Start of Block
(** C29 (roundtrip): with the library's [_pad] in scope, a date whose UTC
    year has four digits is encoded to a text that the decoder reads back
    as the same instant cut to the whole second, whatever the local time
    zone and the implementation's date heuristics. *)
Theorem dateTime_round_trip t :
  (1000 <= YearFromTime t <= 9999)%Z ->
  exists text,
    dateTime_encode (Some jquery_pad) (Some t) = Normal text /\
    dateTime_decode fallback UTC text = Some (t - t mod 1000)%Z.
Proof.
  intros Hy. eexists. split; [by apply dateTime_encode_text|].
  by apply dateTime_decode_encoded.
Qed.

(** A compact date followed by more of the line, in a text without hyphen. *)
Lemma dateTime_decode_hyphenates Y M D a r :
  is_digits 4 Y = true -> is_digits 2 M = true -> is_digits 2 D = true ->
  is_line_terminator a = false ->
  contains "-" (String a r) = false ->
  dateTime_decode fallback UTC (Y ++ M ++ D ++ String a r)
  = new_Date fallback UTC (Y ++ "-" ++ M ++ "-" ++ D ++ String a r).
Proof.
  intros HY HM HD Ha Hr. rewrite dateTime_decode_plain, replace_compact; [done..|].
  rewrite !contains_app, Hr.
  by rewrite (is_digits_no_char 4 Y), (is_digits_no_char 2 M), (is_digits_no_char 2 D).
Qed.

(** A text without any hyphen that starts with eight
    digits followed by at least one more character of the line is read as
    the text with hyphens after the fourth and the sixth digit. *)
Theorem dateTime_decode_compact Y M D a r :
  is_digits 4 Y = true -> is_digits 2 M = true -> is_digits 2 D = true ->
  is_line_terminator a = false ->
  contains "-" (String a r) = false ->
  dateTime_decode fallback UTC (Y ++ M ++ D ++ String a r)
  = new_Date fallback UTC (Y ++ "-" ++ M ++ "-" ++ D ++ String a r).
Proof. apply dateTime_decode_hyphenates. Qed.

(** Under the same conditions the compact and the
    hyphenated spelling of a date decode to the same date. *)
Theorem dateTime_decode_compact_as_hyphenated Y M D a r :
  is_digits 4 Y = true -> is_digits 2 M = true -> is_digits 2 D = true ->
  is_line_terminator a = false ->
  contains "-" (String a r) = false ->
  dateTime_decode fallback UTC (Y ++ M ++ D ++ String a r)
  = dateTime_decode fallback UTC (Y ++ "-" ++ M ++ "-" ++ D ++ String a r).
Proof.
  intros HY HM HD Ha Hr. rewrite dateTime_decode_hyphenates by done.
  symmetry. apply dateTime_decode_hyphenated.
  rewrite contains_app. apply orb_true_iff. by right.
Qed.

(** C32 (functional): the test for a hyphen looks at the whole text: a
    compact date followed by a negative zone offset, or by anything else
    with a hyphen in it, is handed to [new Date] as it is. *)
Theorem dateTime_decode_hyphen_anywhere text rest :
  contains "-" rest = true ->
  dateTime_decode fallback UTC (text ++ rest) = new_Date fallback UTC (text ++ rest).
Proof.
  intros H. apply dateTime_decode_hyphenated. rewrite contains_app, H.
  apply orb_true_r.
Qed.

(** C33 (functional): a compact date alone ([YYYYMMDD], or any text of fewer
    than nine characters) is not hyphenated: the pattern wants a character
    after the day. *)
Theorem dateTime_decode_short text :
  (String.length text < 9)%nat ->
  dateTime_decode fallback UTC text = new_Date fallback UTC text.
Proof.
  intros H. destruct (contains "-" text) eqn:E.
  - by apply dateTime_decode_hyphenated.
  - by rewrite dateTime_decode_plain, replace_compact_short.
Qed.
(* ===== verification/Bugzilla.v ===== *)
(** * The Bugzilla client: constructor and fixtures (src/src/bugzilla.js, lines 6-15)

    The constructor of the client, and the stores, servers and response
    bodies the witnesses of the other files run against.  Methods take
    [this] as their first argument; an argument the caller omits is
    [VUndefined]. *)

From S2P Require Import Prelude JsValue XmlRpc Regex JsDate DateCodec Registry.
From stdpp Require Import gmap.

(** The URL the constructor stores (line 14). *)
Definition bugzilla_url : string := "https://bugzilla.dtec.com/xmlrpc.cgi".

(** [var Bugzilla = function() { this.url = '...'; }] *)
Definition Bugzilla (this : value) : js unit :=
  set_prop this "url" (VString bugzilla_url).

(** [new Bugzilla()]: a fresh object, initialised by the constructor. *)
Definition new_Bugzilla : js value :=
  this ← alloc (OObject ∅);
  _ ← Bugzilla this;
  mret this.

(** ** Fixtures for the witnesses: an empty store, a client built by the
    constructor, and servers that always fail or always answer one body. *)

Definition empty_world : world := World ∅ [].

(** The type the page of the witnesses has for dates: the one line 129
    registers, where no global [_pad] exists, the implementation parses
    nothing but the standard's format and local time is one hour east of
    UTC.  [library_dates] is the one it replaces. *)
Definition page_dates : DateType :=
  codec_dates (bugzilla_codec None no_heuristics one_hour_east).

Definition library_dates : DateType :=
  codec_dates (library_codec no_heuristics one_hour_east).

Definition fresh_client : value * world :=
  match new_Bugzilla empty_world with
  | (Normal v, w) => (v, w)
  | (Abrupt _, w) => (VUndefined, w)
  end.

Definition failing_server (rq : request) : reply :=
  RFail VNull (VString "error") (VString "Not Found").

Definition constant_server (body : string) (rq : request) : reply :=
  RBody VNull body.

Definition seven : value := VNumber (num_of_Z 7).
Definition eight : value := VNumber (num_of_Z 8).

(** The store of [fresh_client] with an object [{status: "RESOLVED"}] beside
    the client, as a caller of [updateBug] would have built it. *)
Definition fields_object : value * world :=
  match new_object [("status", VString "RESOLVED")] fresh_client.2 with
  | (Normal v, w) => (v, w)
  | (Abrupt _, w) => (VUndefined, w)
  end.

(** The bodies the witnesses' servers answer, with the trees they decode to. *)
Definition demo_table : list (string * tree) :=
  [("IDS", TArr [TObj {[ "ids" := TArr [TNumber (num_of_Z 1); TNumber (num_of_Z 2);
                                        TNumber (num_of_Z 3)] ]}]);
   ("PRODUCTS</methodResponse>", TArr [TObj {[ "products" := TArr [] ]}]);
   ("VERSION", TArr [TObj {[ "version" := TString "4.4" ]}]);
   ("BUGS", TArr [TObj {[ "bugs" := TArr [] ]}]);
   ("EMPTY", TArr [])].

(** A server that answers each method with its body of [demo_table]; the
    products come back with a broken closing tag and trailing bytes. *)
Definition demo_server (rq : request) : reply :=
  if String.eqb (rq_method rq) "Product.get_enterable_products" then RBody VNull "IDS"
  else if String.eqb (rq_method rq) "Product.get" then RBody VNull "PRODUCTS</methodRes?>"
  else if String.eqb (rq_method rq) "Bugzilla.version" then RBody VNull "VERSION"
  else RBody VNull "BUGS".


(** ** The constructor *)

Lemma url_is_name : is_name "url".
Proof. by split. Qed.

(** C28 (functional): [new Bugzilla()] allocates one fresh object whose only
    property is [url], the fixed endpoint; no other object of the store
    changes and nothing is logged. *)
Theorem new_Bugzilla_has_url w :
  let l := fresh_loc (heap w) in
  let w' := World (<[l := OObject {[ "url" := VString bugzilla_url ]}]> (heap w))
                  (console w) in
  evals new_Bugzilla w (VRef l) w' /\ heap w !! l = None /\ w ⊑ w' /\
  evals (get_prop (VRef l) "url") w' (VString bugzilla_url) w'.
Proof.
  intros l w'. pose proof (fresh_loc_None (heap w)) as Hl. fold l in Hl.
  split; [|split; [done|split]].
  - unfold new_Bugzilla, Bugzilla. eapply evals_bind; [apply evals_alloc|].
    eapply evals_bind; [|apply evals_ret].
    unfold evals. rewrite (set_prop_name _ (OObject ∅)); [|apply lookup_insert_eq|apply url_is_name].
    cbn [heap console store_name]. fold l. by rewrite insert_insert_eq, insert_empty.
  - split; [|done]. by apply insert_subseteq.
  - pose proof (evals_get_prop_ref l _ "url" w' (lookup_insert_eq _ _ _)) as H.
    cbn [own_prop] in H. by rewrite lookup_singleton_eq in H.
Qed.

(** The constructor called on a [this] that is not an object
    (called without [new], the function being strict) throws a TypeError and
    leaves the store as it was. *)
Theorem Bugzilla_without_new this w :
  (forall l, this <> VRef l) -> raises (Bugzilla this) w TypeError w.
Proof. intros Hthis. by apply raises_set_prop_primitive. Qed.

Lemma Bugzilla_without_new_witness :
  raises (Bugzilla VUndefined) empty_world TypeError empty_world.
Proof. apply Bugzilla_without_new. discriminate. Defined.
End of Block
Print the lines of the material, exactly and only, from the line that contains "cbn [own_prop] in" down to and including the final line.

YOUR RESPONSE =>
    cbn [own_prop] in H. by rewrite lookup_singleton_eq in H.
Qed.

(** The constructor called on a [this] that is not an object
    (called without [new], the function being strict) throws a TypeError and
    leaves the store as it was. *)
Theorem Bugzilla_without_new this w :
  (forall l, this <> VRef l) -> raises (Bugzilla this) w TypeError w.
Proof. intros Hthis. by apply raises_set_prop_primitive. Qed.

Lemma Bugzilla_without_new_witness :
  raises (Bugzilla VUndefined) empty_world TypeError empty_world.
Proof. apply Bugzilla_without_new. discriminate. Defined.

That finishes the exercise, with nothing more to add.